• PROBLEM REQUIREMENTS:
Go through the listing below and output exactly the line with "#[export] Instance PathType_eq_dec", the line with "pi_mtime : Z;", and each line between; omit the rest.

--

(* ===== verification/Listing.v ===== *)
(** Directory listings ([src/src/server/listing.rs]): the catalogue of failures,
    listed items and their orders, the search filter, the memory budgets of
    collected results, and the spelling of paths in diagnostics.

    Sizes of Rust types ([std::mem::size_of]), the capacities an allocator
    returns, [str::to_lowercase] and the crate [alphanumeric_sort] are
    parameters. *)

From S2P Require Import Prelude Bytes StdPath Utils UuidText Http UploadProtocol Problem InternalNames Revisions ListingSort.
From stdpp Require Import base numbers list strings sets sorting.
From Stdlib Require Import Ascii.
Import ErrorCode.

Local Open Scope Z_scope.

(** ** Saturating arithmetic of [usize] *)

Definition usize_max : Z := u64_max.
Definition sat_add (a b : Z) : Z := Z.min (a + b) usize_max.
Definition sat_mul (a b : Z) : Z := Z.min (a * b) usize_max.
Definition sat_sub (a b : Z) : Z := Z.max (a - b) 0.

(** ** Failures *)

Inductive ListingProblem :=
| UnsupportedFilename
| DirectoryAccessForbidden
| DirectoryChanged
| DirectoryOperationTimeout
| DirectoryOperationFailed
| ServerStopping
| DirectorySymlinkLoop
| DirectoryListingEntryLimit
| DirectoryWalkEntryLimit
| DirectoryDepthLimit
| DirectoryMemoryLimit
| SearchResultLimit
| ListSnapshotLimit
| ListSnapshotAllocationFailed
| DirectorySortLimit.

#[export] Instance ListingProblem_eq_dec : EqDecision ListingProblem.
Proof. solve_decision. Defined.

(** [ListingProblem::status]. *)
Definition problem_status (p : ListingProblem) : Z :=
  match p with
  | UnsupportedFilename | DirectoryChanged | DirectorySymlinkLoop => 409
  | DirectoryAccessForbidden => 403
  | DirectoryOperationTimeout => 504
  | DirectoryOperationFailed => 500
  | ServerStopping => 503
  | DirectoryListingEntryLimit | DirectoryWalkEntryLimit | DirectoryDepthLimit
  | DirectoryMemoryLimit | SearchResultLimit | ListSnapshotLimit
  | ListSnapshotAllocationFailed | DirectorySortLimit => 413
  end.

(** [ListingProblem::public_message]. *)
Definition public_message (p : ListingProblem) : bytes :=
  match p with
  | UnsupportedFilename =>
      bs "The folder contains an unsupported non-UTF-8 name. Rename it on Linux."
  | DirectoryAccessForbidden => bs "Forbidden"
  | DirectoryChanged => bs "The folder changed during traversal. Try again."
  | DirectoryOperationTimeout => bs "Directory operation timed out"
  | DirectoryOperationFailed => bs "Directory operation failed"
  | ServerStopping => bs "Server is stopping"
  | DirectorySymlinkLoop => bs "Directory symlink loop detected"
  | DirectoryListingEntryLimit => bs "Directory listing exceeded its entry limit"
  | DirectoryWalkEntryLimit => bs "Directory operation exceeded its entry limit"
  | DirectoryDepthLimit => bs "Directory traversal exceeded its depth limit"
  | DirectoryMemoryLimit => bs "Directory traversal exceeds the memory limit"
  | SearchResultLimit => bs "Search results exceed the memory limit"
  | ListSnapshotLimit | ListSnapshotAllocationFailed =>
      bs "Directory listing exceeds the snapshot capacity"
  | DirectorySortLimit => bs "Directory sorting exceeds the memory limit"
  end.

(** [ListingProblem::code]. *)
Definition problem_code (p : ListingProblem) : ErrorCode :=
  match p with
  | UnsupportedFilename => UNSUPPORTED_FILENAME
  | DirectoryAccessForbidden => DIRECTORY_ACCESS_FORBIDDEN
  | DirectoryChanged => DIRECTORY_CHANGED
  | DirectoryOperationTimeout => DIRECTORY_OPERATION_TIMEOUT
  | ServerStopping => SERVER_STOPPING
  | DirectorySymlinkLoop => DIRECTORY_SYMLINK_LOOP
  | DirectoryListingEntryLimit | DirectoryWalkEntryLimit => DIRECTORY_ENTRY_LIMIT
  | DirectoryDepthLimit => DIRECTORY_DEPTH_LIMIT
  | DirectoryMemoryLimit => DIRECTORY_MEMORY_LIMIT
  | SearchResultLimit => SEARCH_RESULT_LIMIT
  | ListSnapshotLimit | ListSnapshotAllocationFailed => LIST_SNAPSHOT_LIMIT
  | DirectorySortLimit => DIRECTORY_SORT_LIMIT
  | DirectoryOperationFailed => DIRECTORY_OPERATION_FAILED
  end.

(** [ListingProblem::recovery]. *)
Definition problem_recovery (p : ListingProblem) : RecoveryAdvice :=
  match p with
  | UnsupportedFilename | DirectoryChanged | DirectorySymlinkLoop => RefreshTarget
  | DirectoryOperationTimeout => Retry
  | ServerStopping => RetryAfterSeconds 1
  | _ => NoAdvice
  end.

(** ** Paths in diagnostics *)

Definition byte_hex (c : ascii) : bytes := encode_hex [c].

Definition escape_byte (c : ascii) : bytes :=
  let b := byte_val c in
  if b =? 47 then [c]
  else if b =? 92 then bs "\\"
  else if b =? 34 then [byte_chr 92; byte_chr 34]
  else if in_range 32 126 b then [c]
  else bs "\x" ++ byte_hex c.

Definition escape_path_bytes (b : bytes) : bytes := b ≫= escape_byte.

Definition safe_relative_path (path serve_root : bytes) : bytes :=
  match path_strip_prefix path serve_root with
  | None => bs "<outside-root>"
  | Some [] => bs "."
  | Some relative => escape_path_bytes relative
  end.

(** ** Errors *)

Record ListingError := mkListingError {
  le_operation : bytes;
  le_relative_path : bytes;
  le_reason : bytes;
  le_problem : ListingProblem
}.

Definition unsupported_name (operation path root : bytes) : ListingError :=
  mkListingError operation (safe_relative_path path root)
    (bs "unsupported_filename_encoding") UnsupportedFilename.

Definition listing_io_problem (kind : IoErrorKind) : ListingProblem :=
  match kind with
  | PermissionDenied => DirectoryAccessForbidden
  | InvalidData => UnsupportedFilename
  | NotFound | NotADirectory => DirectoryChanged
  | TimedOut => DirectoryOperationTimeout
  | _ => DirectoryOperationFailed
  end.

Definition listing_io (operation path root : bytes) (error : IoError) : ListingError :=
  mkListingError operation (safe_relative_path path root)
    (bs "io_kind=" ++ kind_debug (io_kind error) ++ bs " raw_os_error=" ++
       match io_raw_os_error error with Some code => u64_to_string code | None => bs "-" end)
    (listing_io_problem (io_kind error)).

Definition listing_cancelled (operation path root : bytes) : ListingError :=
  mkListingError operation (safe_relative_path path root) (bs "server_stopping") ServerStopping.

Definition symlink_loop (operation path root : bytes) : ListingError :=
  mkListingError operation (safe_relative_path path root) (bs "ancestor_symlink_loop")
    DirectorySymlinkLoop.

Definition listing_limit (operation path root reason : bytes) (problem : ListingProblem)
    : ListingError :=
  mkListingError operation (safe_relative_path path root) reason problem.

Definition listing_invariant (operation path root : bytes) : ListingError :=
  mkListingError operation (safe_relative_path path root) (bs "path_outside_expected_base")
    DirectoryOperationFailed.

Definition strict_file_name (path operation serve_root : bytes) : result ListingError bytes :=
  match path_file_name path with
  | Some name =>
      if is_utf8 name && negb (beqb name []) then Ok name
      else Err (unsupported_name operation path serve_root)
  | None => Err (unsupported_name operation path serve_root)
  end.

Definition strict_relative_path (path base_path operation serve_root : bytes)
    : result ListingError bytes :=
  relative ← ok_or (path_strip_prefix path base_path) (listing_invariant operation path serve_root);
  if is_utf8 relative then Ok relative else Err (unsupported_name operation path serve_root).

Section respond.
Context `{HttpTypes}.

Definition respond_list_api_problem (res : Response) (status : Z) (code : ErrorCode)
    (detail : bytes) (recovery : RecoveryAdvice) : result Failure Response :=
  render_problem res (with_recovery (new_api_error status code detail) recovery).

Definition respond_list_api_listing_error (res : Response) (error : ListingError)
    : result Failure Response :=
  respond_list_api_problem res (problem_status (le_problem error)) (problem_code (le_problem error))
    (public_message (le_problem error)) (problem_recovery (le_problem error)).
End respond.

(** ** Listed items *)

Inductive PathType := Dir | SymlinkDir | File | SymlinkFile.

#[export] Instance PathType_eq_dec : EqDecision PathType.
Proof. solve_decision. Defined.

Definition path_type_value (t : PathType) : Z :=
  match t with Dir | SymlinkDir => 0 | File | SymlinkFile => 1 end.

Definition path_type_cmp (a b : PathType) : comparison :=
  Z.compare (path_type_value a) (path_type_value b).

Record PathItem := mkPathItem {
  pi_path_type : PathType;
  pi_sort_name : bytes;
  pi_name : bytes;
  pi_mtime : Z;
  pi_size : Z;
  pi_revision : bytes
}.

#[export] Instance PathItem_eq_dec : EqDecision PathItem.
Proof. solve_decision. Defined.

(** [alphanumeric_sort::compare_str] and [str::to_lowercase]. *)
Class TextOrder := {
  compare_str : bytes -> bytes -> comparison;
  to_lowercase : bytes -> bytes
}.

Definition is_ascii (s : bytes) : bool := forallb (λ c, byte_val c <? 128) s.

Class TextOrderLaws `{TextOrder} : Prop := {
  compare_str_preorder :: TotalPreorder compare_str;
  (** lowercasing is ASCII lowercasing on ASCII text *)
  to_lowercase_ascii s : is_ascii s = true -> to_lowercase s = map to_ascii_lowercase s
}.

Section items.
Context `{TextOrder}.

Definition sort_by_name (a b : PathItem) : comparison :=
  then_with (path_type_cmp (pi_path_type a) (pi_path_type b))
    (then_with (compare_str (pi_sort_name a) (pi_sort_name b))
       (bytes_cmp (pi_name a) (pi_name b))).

--

• TASK ANSWER:
#[export] Instance PathType_eq_dec : EqDecision PathType.
Proof. solve_decision. Defined.

Definition path_type_value (t : PathType) : Z :=
  match t with Dir | SymlinkDir => 0 | File | SymlinkFile => 1 end.

Definition path_type_cmp (a b : PathType) : comparison :=
  Z.compare (path_type_value a) (path_type_value b).

Record PathItem := mkPathItem {
  pi_path_type : PathType;
  pi_sort_name : bytes;
  pi_name : bytes;
  pi_mtime : Z;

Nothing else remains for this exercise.